The trial court then heard evidence on Seven Arts defense that it did not owe Zide any monies under the Contracts, and therefore did not owe RFF any amount under the Consent. We agree with Seven Arts contention that it did not waive its defenses under the Consent. The Contracts were executory bilateral contracts, not fully performed by Zide or Seven Arts at the time the Consent was executed. RFF took the assignment of the Contracts subject to Seven Arts defenses in the event Zide breached the Contracts. (See Bliss v. California Cooperative Producers (1947) 30 Cal.2d 240, 250.) The language of the Consent is consistent with these general principles in that Seven Arts represented in the Consent that: As of the date of this Consent to Assignment, none of the parties to the Contracts have claims against the amounts owed on the Contracts to Assignors by offset, counterclaim, or otherwise, and there are no other circumstances entitling the parties to the Contracts to refuse to pay the amounts owed or to be owed to Assignors. (Italics added.) Seven Arts did not waive the defense that Zide might not perform under the Contracts.
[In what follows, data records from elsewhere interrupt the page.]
(* ===== verification/ModbusAddress.v ===== *)
(** * Modbus addresses: drivers/modbus/src/address.rs

    The four accepted forms of an address string, the register segments and
    the canonical form. *)

From S2P Require Import Prelude RustStd ObservationModel.
From stdpp Require Import options.

Module RegisterKind.
Inductive t : Type := Coil | DiscreteInput | InputRegister | HoldingRegister.

#[global] Instance t_eq_dec : EqDecision t.
Proof. solve_decision. Defined.

(** The derived [Ord]: declaration order. *)
Definition rank (k : t) : Z :=
  match k with Coil => 0 | DiscreteInput => 1 | InputRegister => 2 | HoldingRegister => 3 end.

Definition function_code (k : t) : Z :=
  match k with
  | Coil => 0x01
  | DiscreteInput => 0x02
  | HoldingRegister => 0x03
  | InputRegister => 0x04
  end.

Definition segment_base (k : t) : Z :=
  match k with
  | Coil => 1
  | DiscreteInput => 10001
  | InputRegister => 30001
  | HoldingRegister => 40001
  end.

Definition explicit_max (k : t) : Z := segment_base k + 65535.

Definition matches_numeric (k : t) (address : Z) : bool :=
  let base := segment_base k in
  (base <=? address) && (address <? base + 9999).

Definition writable (k : t) : bool :=
  match k with Coil | HoldingRegister => true | _ => false end.

Definition name (k : t) : str :=
  match k with
  | Coil => lit "coil"
  | DiscreteInput => lit "discrete"
  | InputRegister => lit "input"
  | HoldingRegister => lit "holding"
  end.
End RegisterKind.

Record ModbusAddress : Type := mkModbusAddress {
  unit_id : Z;
  kind : RegisterKind.t;
  address : Z;
}.

#[global] Instance ModbusAddress_eq_dec : EqDecision ModbusAddress.
Proof. solve_decision. Defined.

(** The protocol offset: a [u32] subtraction cast to [u16]. *)
Definition offset (a : ModbusAddress) : Z :=
  wrap16 (wrap32 (address a - RegisterKind.segment_base (kind a))).

(** [{unit}!{kind}:{address}] *)
Definition canonical (a : ModbusAddress) : str :=
  to_string (unit_id a) ++ lit "!" ++ RegisterKind.name (kind a) ++ lit ":"
    ++ to_string (address a).

Module AddressError.
Inductive t : Type :=
| OutOfRange (number : Z)
| UnknownSegment (number : Z)
| InvalidSyntax
| InvalidUnit (unit : Z).
End AddressError.

Definition infer_kind_from_numeric (number : Z) : outcome AddressError.t RegisterKind.t :=
  if RegisterKind.matches_numeric RegisterKind.Coil number then Ok RegisterKind.Coil
  else if RegisterKind.matches_numeric RegisterKind.DiscreteInput number
  then Ok RegisterKind.DiscreteInput
  else if RegisterKind.matches_numeric RegisterKind.InputRegister number
  then Ok RegisterKind.InputRegister
  else if RegisterKind.matches_numeric RegisterKind.HoldingRegister number
  then Ok RegisterKind.HoldingRegister
  else Err (AddressError.UnknownSegment number).

Definition validate (k : RegisterKind.t) (number : Z) : outcome AddressError.t ModbusAddress :=
  if (number <? RegisterKind.segment_base k) || (RegisterKind.explicit_max k <? number)
  then Err (AddressError.OutOfRange number)
  else Ok {| unit_id := 1; kind := k; address := number |}.

(** The segment names an address may carry. *)
Definition kind_of_name (name : str) : outcome AddressError.t RegisterKind.t :=
  if decide (name = lit "coil") then Ok RegisterKind.Coil
  else if decide (name = lit "discrete") then Ok RegisterKind.DiscreteInput
  else if decide (name = lit "input") then Ok RegisterKind.InputRegister
  else if decide (name = lit "holding") then Ok RegisterKind.HoldingRegister
  else Err AddressError.InvalidSyntax.

Definition bang : Z := 33.
Definition colon : Z := 58.

Definition parse_address (input : str) (default_unit_id : Z) :
    outcome AddressError.t ModbusAddress :=
  if (default_unit_id =? 0) || (247 <? default_unit_id)
  then Err (AddressError.InvalidUnit default_unit_id)
  else
    let? (unit, rest) :=
      match split_once bang input with
      | Some (u, rest) =>
          let? unit := ok_or (parse_uint 8 (trim u)) AddressError.InvalidSyntax in
          Ok (unit, rest)
      | None => Ok (default_unit_id, input)
      end in
    if (unit =? 0) || (247 <? unit) then Err (AddressError.InvalidUnit unit)
    else
      let? (k, number) :=
        match split_once colon rest with
        | Some (name, number) =>
            let? k := kind_of_name (trim name) in
            let? number := ok_or (parse_uint 32 (trim number)) AddressError.InvalidSyntax in
            Ok (k, number)
        | None =>
            let? number := ok_or (parse_uint 32 (trim rest)) AddressError.InvalidSyntax in
            let? k := infer_kind_from_numeric number in
            Ok (k, number)
        end in
      let? a := validate k number in
      Ok {| unit_id := unit; kind := kind a; address := address a |}.

(** ** Properties *)

(** The addresses the protocol has: a unit in 1..247 and a number whose
    offset in its segment is a 16-bit number. *)
Definition addr_wf (a : ModbusAddress) : Prop :=
  1 ≤ unit_id a ≤ 247 ∧
  RegisterKind.segment_base (kind a) ≤ address a ≤ RegisterKind.explicit_max (kind a).

#[global] Instance addr_wf_dec a : Decision (addr_wf a).
Proof. unfold addr_wf. apply _. Defined.

Lemma segment_base_range k : 1 ≤ RegisterKind.segment_base k ≤ 40001.
Proof. destruct k; simpl; lia. Qed.

(** In a parsed address neither the [u32] subtraction nor the [u16] cast of
    [offset] wraps. *)
Lemma offset_wf a :
  addr_wf a → offset a = address a - RegisterKind.segment_base (kind a) ∧ 0 ≤ offset a < 65536.
Proof.
  intros [_ Ha]. unfold RegisterKind.explicit_max in Ha. unfold offset.
  rewrite (wrap_small 32) by (unfold in_u; lia).
  rewrite (wrap_small 16) by (unfold in_u; lia). lia.
Qed.

Lemma offset_inj a b :
  addr_wf a → addr_wf b → kind a = kind b → offset a = offset b → address a = address b.
Proof.
  intros [-> _]%offset_wf [-> _]%offset_wf -> ?. lia.
Qed.

Lemma validate_Ok k n a :
  validate k n = Ok a →
  a = {| unit_id := 1; kind := k; address := n |} ∧
  RegisterKind.segment_base k ≤ n ≤ RegisterKind.explicit_max k.
Proof. unfold validate. case_if; naive_solver lia. Qed.

Lemma parse_address_in_range input d a :
  in_u 8 d → parse_address input d = Ok a → addr_wf a.
Proof.
  intros Hd H. unfold parse_address in H. case_if; [done|].
  apply outcome_bind_Ok_inv in H as ([u rest] & Hu & H).
  assert (0 ≤ u) as Hu0.
  { destruct (split_once bang input) as [[us r]|]; inv_ok; simplify_eq; [|unfold in_u in Hd; lia].
    eapply parse_uint_range in Heqo as [? _]; [done|lia]. }
  case_if; [done|]. inv_ok. destruct v as [k n]. inv_ok. subst a.
  apply validate_Ok in Hv0 as [-> Hr]. unfold addr_wf. simpl. lia.
Qed.

Lemma parse_address_no_panic input d : parse_address input d ≠ Panic.
Proof.
  unfold parse_address, kind_of_name, infer_kind_from_numeric, validate. no_panic.
Qed.

(** An accepted address is in range: its unit is in 1..247 and its number
    in the 16-bit window of its segment, so that the protocol offset is
    [address - segment_base] with no wrap-around. *)
Theorem parse_address_wf input d a :
  in_u 8 d → parse_address input d = Ok a →
  addr_wf a ∧ offset a = address a - RegisterKind.segment_base (kind a)
  ∧ 0 ≤ offset a < 65536.
Proof.
  intros Hd H. apply parse_address_in_range in H; [|done]. by split; [|apply offset_wf].
Qed.

Lemma name_no_colon k : colon ∉ RegisterKind.name k.
Proof. destruct k; apply (bool_decide_unpack _); by vm_compute. Qed.

Lemma trim_name k : trim (RegisterKind.name k) = RegisterKind.name k.
Proof. by destruct k. Qed.

Lemma kind_of_name_name k : kind_of_name (RegisterKind.name k) = Ok k.
Proof. by destruct k. Qed.

(** The canonical form is a fixed point of parsing: printing a valid
    address and parsing the result, whatever the default unit, gives the
    address back (so deduplication by canonical form is sound and complete). *)
Theorem parse_address_canonical a d :
  addr_wf a → 1 ≤ d ≤ 247 → parse_address (canonical a) d = Ok a.
Proof.
  intros Ha Hd. destruct a as [u k n]. pose proof Ha as [Hu Hn]. cbn in Hu, Hn.
  unfold parse_address, canonical. cbn [unit_id kind address].
  replace ((d =? 0) || (247 <? d)) with false by lia.
  change (lit "!" ++ RegisterKind.name k ++ lit ":" ++ to_string n)
    with (bang :: RegisterKind.name k ++ colon :: to_string n).
  rewrite split_once_app by (apply to_string_not_elem; unfold is_digit, bang; lia).
  rewrite trim_to_string, parse_uint_to_string by (unfold in_u; lia). cbn [ok_or outcome_bind].
  replace ((u =? 0) || (247 <? u)) with false by lia.
  rewrite split_once_app by apply name_no_colon.
  rewrite trim_name, kind_of_name_name. cbn [outcome_bind].
  pose proof (segment_base_range k). unfold RegisterKind.explicit_max in Hn.
  rewrite trim_to_string, parse_uint_to_string by lia. cbn [ok_or outcome_bind].
  unfold validate, RegisterKind.explicit_max.
  by replace ((n <? RegisterKind.segment_base k) || _) with false by lia.
Qed.

(** The traditional five-digit segments are disjoint. *)
Lemma matches_numeric_unique n k k' :
  RegisterKind.matches_numeric k n = true → RegisterKind.matches_numeric k' n = true → k = k'.
Proof.
  unfold RegisterKind.matches_numeric. destruct k, k'; simpl; intros; try done; lia.
Qed.

Lemma infer_kind_matches n k :
  infer_kind_from_numeric n = Ok k ↔ RegisterKind.matches_numeric k n = true.
Proof.
  unfold infer_kind_from_numeric. split.
  - repeat case_if; naive_solver.
  - intros Hk. repeat case_if; try (f_equal; by eapply matches_numeric_unique).
    by destruct k; congruence.
Qed.

(** The purely numeric form of an address means the explicit form with the
    one segment whose five-digit range contains the number, under the default
    unit; a number in no such range (2xxxx, 5xxxx, 0) is refused. *)
Theorem parse_address_numeric n d :
  0 ≤ n < 2 ^ 32 → 1 ≤ d ≤ 247 →
  (∀ k, parse_address (to_string n) d = Ok {| unit_id := d; kind := k; address := n |} ↔
        RegisterKind.matches_numeric k n = true) ∧
  ((∀ k, RegisterKind.matches_numeric k n = false) →
     parse_address (to_string n) d = Err (AddressError.UnknownSegment n)).
Proof.
  intros Hn Hd.
  assert (parse_address (to_string n) d =
    (let? k := infer_kind_from_numeric n in Ok {| unit_id := d; kind := k; address := n |})) as ->.
  { unfold parse_address. replace ((d =? 0) || (247 <? d)) with false by lia.
    rewrite !split_once_None; try (apply to_string_not_elem; unfold is_digit, bang, colon; lia).
    cbn [outcome_bind]. replace ((d =? 0) || (247 <? d)) with false by lia.
    rewrite split_once_None by (apply to_string_not_elem; unfold is_digit, colon; lia).
    rewrite trim_to_string, parse_uint_to_string by lia. cbn [ok_or outcome_bind].
    destruct (infer_kind_from_numeric n) as [k|e|] eqn:Ek; try done. cbn [outcome_bind].
    apply infer_kind_matches in Ek. unfold RegisterKind.matches_numeric in Ek.
    unfold validate, RegisterKind.explicit_max.
    by replace ((n <? RegisterKind.segment_base k) || _) with false by lia. }
  split.
  - intros k. rewrite <- infer_kind_matches.
    destruct (infer_kind_from_numeric n); simpl; split; intros; by simplify_eq.
  - intros Hno. unfold infer_kind_from_numeric. by rewrite !Hno.
Qed.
Seven Arts sought to prove that Zide breached the Contracts by causing the production of the motion picture Pool Boy to exceed the budget. Seven Arts presented evidence that it was required to secure additional financing and use some of its own money for production of the picture. Seven Arts did not establish how much of its own money it used. It is not clear based on the face of the Contracts, or the testimony of witnesses, that Zide would not be entitled to any moneyeither in producing fees or proceeds from distribution of the pictureif the picture went over budget. Moreover, evidence was presented indicating that Seven Arts, as well as others who were not under Zides control, also bore responsibility for ensuring that the picture stayed within budget. After hearing RFFs and Seven Arts evidence, the trial court found that Seven Arts did not prove its affirmative defense. The court entered judgment in favor of RFF. We have no basis to disturb the trial courts finding on Seven Arts affirmative defense.
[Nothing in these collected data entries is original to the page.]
Definition expected_data_len (function quantity : Z) : Z :=
  if (function =? FC_READ_COILS) || (function =? FC_READ_DISCRETE_INPUTS)
  then div_ceil quantity 8
  else if (function =? FC_READ_HOLDING_REGISTERS) || (function =? FC_READ_INPUT_REGISTERS)
  then quantity * 2
  else if is_write_function function then 4
  else 0.

(** ** Request builders *)
Definition build_tcp_read_request
    (transaction_id unit_id function start_offset quantity : Z) : list Z :=
  to_be_bytes 2 transaction_id ++ to_be_bytes 2 0 ++ to_be_bytes 2 6
  ++ [unit_id] ++ [function] ++ to_be_bytes 2 start_offset ++ to_be_bytes 2 quantity.

Definition build_rtu_read_request (unit_id function start_offset quantity : Z) : list Z :=
  let frame := [unit_id] ++ [function] ++ to_be_bytes 2 start_offset ++ to_be_bytes 2 quantity in
  frame ++ to_le_bytes 2 (crc16 frame).

Definition build_tcp_write_request
    (transaction_id unit_id function start_offset : Z) (payload : list Z) : list Z :=
  to_be_bytes 2 transaction_id ++ to_be_bytes 2 0
  ++ to_be_bytes 2 (wrap16 (4 + Z.of_nat (length payload)))
  ++ [unit_id] ++ [function] ++ to_be_bytes 2 start_offset ++ payload.

Definition build_rtu_write_request (unit_id function start_offset : Z) (payload : list Z) :
    list Z :=
  let frame := [unit_id] ++ [function] ++ to_be_bytes 2 start_offset ++ payload in
  frame ++ to_le_bytes 2 (crc16 frame).

(** ** Response parsers *)
Module FrameError.
Inductive t : Type := Truncated | Invalid.
End FrameError.

Definition validate_write_echo (data : list Z) (start_offset : Z) (payload : list Z) :
    outcome FrameError.t unit :=
  if negb (length data =? 4)%nat then Err FrameError.Invalid
  else if negb (bool_decide (take 2 data = to_be_bytes 2 start_offset))
  then Err FrameError.Invalid
  else if (length payload <? 2)%nat || negb (bool_decide (drop 2 data = take 2 payload))
  then Err FrameError.Invalid
  else Ok ().

Record TcpResponseHeader : Type := mkTcpResponseHeader {
  trh_transaction_id : Z;
  trh_unit_id : Z;
  trh_data_len : nat;
}.
(** The natural bytes have the width of the written type and, read as that
    type in natural order, are the value. *)
Lemma register_bytes_spec t v bytes :
  RawValue.wf v → tag_fits t v → register_bytes t v = Ok bytes →
  ∃ dt w, written_type t v = Some dt ∧ DataType.is_bool dt = false ∧
    register_width dt = Some w ∧ length bytes = (Z.to_nat w * 2)%nat ∧
    bytes_ok bytes ∧ decode_words dt bytes WordOrder.Abcd = v.
Proof.
  intros Hv Hfit He.
  assert (∀ l wo, length l = 4%nat → wo = WordOrder.Abcd → reorder_words4 l wo = l) as H4.
  { intros l wo Hl ->. by destruct l as [|? [|? [|? [|? [|??]]]]]. }
  assert (∀ l wo, length l = 8%nat → wo = WordOrder.Abcd → reorder_words8 l wo = l) as H8.
  { intros l wo Hl ->. by destruct l as [|? [|? [|? [|? [|? [|? [|? [|? [|??]]]]]]]]]. }
  unfold register_bytes, unsigned_be, signed_be, minimal_unsigned_words, minimal_signed_words in He.
  destruct t, v; try discriminate He; cbn [written_type RawValue.wf tag_fits] in *;
    repeat case_match; simplify_eq;
    eexists _, _; (split; [reflexivity|]); (split; [reflexivity|]); (split; [reflexivity|]);
    rewrite ?length_to_be_bytes; (split; [reflexivity|]).
  all: (split; [by auto with bytes|]); cbn [decode_words];
    rewrite ?H4, ?H8 by (by rewrite ?length_to_be_bytes); f_equal.
  all: try (by apply from_to_be_unsigned).
  all: try (rewrite wrap_small by (unfold in_u in *; lia)).
  all: try (rewrite (wrap_signed_small 8 v) by first [done|unfold in_i in *; lia]).
  all: try (rewrite (wrap_signed_small 16 v) by first [done|unfold in_i in *; lia]).
  all: try (rewrite (wrap_signed_small 32 v) by first [done|unfold in_i in *; lia]).
  all: try (by apply (wrap_signed_wrap_small 8)).
  all: try (apply (from_to_be_signed 2) || apply (from_to_be_signed 4)
    || apply (from_to_be_signed 8); first [done|lia|unfold in_i in *; lia]).
  all: try (apply from_to_be_unsigned; unfold in_u in *; lia).
  all: rewrite ?from_to_be_unsigned by apply f64_to_f32_range.
  all: first [done|by apply f32_lossless_round_trip].
Qed.

Lemma decode_words_reorder4 dt s wo :
  register_width dt = Some 2 → length s = 4%nat →
  decode_words dt (reorder_words4 s wo) wo = decode_words dt s WordOrder.Abcd.
Proof.
  intros Hw Hs. destruct dt; try done; cbn [decode_words];
    rewrite reorder_words4_involutive by done;
    by destruct s as [|? [|? [|? [|? [|??]]]]].
Qed.

Lemma decode_words_reorder8 dt s wo :
  register_width dt = Some 4 → length s = 8%nat →
  decode_words dt (reorder_words8 s wo) wo = decode_words dt s WordOrder.Abcd.
Proof.
  intros Hw Hs. destruct dt; try done; cbn [decode_words];
    rewrite reorder_words8_involutive by done;
    by destruct s as [|? [|? [|? [|? [|? [|? [|? [|? [|??]]]]]]]]].
Qed.

Lemma register_width_cases dt w : register_width dt = Some w → w = 1 ∨ w = 2 ∨ w = 4.
Proof. destruct dt; simpl; intros; simplify_eq; lia. Qed.

(** What encoding produces: the registers of the written type, in word order. *)
Lemma encode_register_data_spec vt t v wo bs :
  try_from vt = Ok t → RawValue.wf v → tag_fits t v →
  encode_register_data vt v wo = Ok bs →
  ∃ dt w, written_type t v = Some dt ∧ DataType.is_bool dt = false ∧
    register_width dt = Some w ∧ length bs = (Z.to_nat w * 2)%nat ∧
    bytes_ok bs ∧ decode_words dt bs wo = v.
Proof.
  intros Ht Hv Hfit He. unfold encode_register_data in He. rewrite Ht in He.
  cbn [map_err outcome_bind] in He. inv_ok.
  destruct (register_bytes_spec t v v0) as (dt & w & Hdt & Hb & Hw & Hlen & Hok & Hdec); try done.
  exists dt, w. do 3 (split; [done|]). unfold order_words in He.
  destruct (register_width_cases _ _ Hw) as [->|[->| ->]]; simpl in Hlen;
    rewrite Hlen in He; injection He as <-.
  - split; [done|]. split; [done|]. rewrite <- Hdec. by destruct dt.
  - rewrite length_reorder_words4. split; [done|].
    split; [by auto with bytes|]. rewrite <- Hdec. by apply decode_words_reorder4.
  - rewrite length_reorder_words8. split; [done|].
    split; [by auto with bytes|]. rewrite <- Hdec. by apply decode_words_reorder8.
Qed.

(** Writing a value and reading its registers back gives the value, for
    every scalar type, both word orders and any position in the response: the
    encoder is the inverse of the decoder. *)
Theorem write_read_round_trip k vt t v wo bs pre post off :
  try_from vt = Ok t → RawValue.wf v → tag_fits t v → is_bit_kind k = false →
  encode_register_data vt v wo = Ok bs → length pre = (off * 2)%nat →
  ∃ dt, written_type t v = Some dt ∧
    decode_register_value k (pre ++ bs ++ post) off (Some dt) wo = Ok v.
Proof.
  intros Ht Hv Hfit Hk He Hpre.
  destruct (encode_register_data_spec vt t v wo bs) as (dt & w & Hdt & Hb & Hw & Hlen & Hok & Hdec);
    try done.
  exists dt. split; [done|]. erewrite decode_register_value_at by done. by rewrite Hdec.
Qed.

Lemma register_bytes_ok t v bytes : register_bytes t v = Ok bytes → bytes_ok bytes.
Proof.
  intros H. unfold register_bytes, unsigned_be, signed_be in H.
  destruct t, v; try discriminate H; repeat case_match; simplify_eq; by auto with bytes.
Qed.

(** The registers an encoded write occupies. *)
Lemma encode_register_data_shape vt v wo bs :
  encode_register_data vt v wo = Ok bs →
  bytes_ok bs ∧ (length bs = 2 ∨ length bs = 4 ∨ length bs = 8)%nat.
Proof.
  unfold encode_register_data. intros H. inv_ok. subst.
  apply register_bytes_ok in Hv0. unfold order_words in H.
  destruct (length v1) as [|[|[|[|[|[|[|[|[|?]]]]]]]]] eqn:E; inv_ok; subst;
    rewrite ?length_reorder_words4, ?length_reorder_words8; (split; [|lia]); by auto with bytes.
Qed.

(** An encoded write fits its segment and occupies one, two or four units. *)
Definition encoded_wf (k : RegisterKind.t) (e : EncodedWrite.t) : Prop :=
  match k, e with
  | RegisterKind.Coil, EncodedWrite.Coil _ => True
  | RegisterKind.HoldingRegister, EncodedWrite.Registers d =>
      bytes_ok d ∧ (length d = 2 ∨ length d = 4 ∨ length d = 8)%nat
  | _, _ => False
  end.

Lemma encode_write_value_wf k vt v wo e :
  encode_write_value k vt v wo = Ok e → encoded_wf k e.
Proof.
  unfold encode_write_value. intros H. destruct k; try done.
  - by destruct v; simplify_eq.
  - inv_ok. subst e. by apply encode_register_data_shape in Hv.
Qed.

Lemma encoded_units k e :
  encoded_wf k e → 1 ≤ EncodedWrite.units e ≤ 4 ∧
  match e with
  | EncodedWrite.Coil _ => EncodedWrite.units e = 1
  | EncodedWrite.Registers d => Z.of_nat (length d) = 2 * EncodedWrite.units e
  end.
Proof.
  destruct k, e as [|d]; try done. cbn [encoded_wf].
  intros [_ [H|[H|H]]]; cbn [EncodedWrite.units]; rewrite H; by vm_compute.
Qed.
Substantial evidence supports the trial courts finding that Seven Arts was liable for breach of the agreement between RFF and Seven Arts. We conclude, however, that Seven Arts is not liable for all of the amounts listed in the judgment, as explained below.
II. The Judgment
Seven Arts attacks the judgment on several grounds. First, Seven Arts asserts that the trial court entered a default judgment against it. Not so. The judgment clearly indicates that it is both a default judgment (against Zide and Ham and Eggs) and a judgment after court trial (against Seven Arts).
Seven Arts also challenges the finding of joint and several liability. As discussed above, substantial evidence supports Seven Arts liability for the $750,000 due by August 9, 2007, as well as some of the interest due under the Promissory Note after that date. Zide also is responsible for these amounts under the Promissory Note he signed.
Seven Arts does not owe all of the interest that the trial court awarded, however. The trial court found Seven Arts liable for all interest due under the Promissory Note at the rate of nearly 40 percent. As set forth above, Seven Arts negotiated a six-month extension of payment on the $750,000 obligation. In exchange, Seven Arts agreed to pay interest due under the Promissory Note during that six-month period (August 9, 2007 through February 8, 2007). It did not agree to pay interest under the Promissory Note after that period. Seven Arts is not a party to the Promissory Note. Prejudgment interest from February 9, 2007 forward should have been charged at the legal rate. We remand for the trial court to recalculate these interest amounts.
Moreover, RFF did not present any evidence demonstrating that Seven Arts is obligated to pay RFFs attorney fees. The only agreement which includes an attorney fee clause is the Promissory Note. Seven Arts did not sign this agreement or otherwise agree that it would be bound by the attorney fee clause. Accordingly, we order the trial court to strike the award of attorney fees, as to Seven Arts only.
III. Waiver of Jury Trial
Seven Arts contends the judgment must be reversed because the trial court denied [Seven Arts]s right to jury trial. Seven Arts waived its right to jury trial, as explained below. The issue on appeal is whether the trial court abused its discretion in denying Seven Arts request for relief from its waiver of jury trial. We find no abuse of discretion.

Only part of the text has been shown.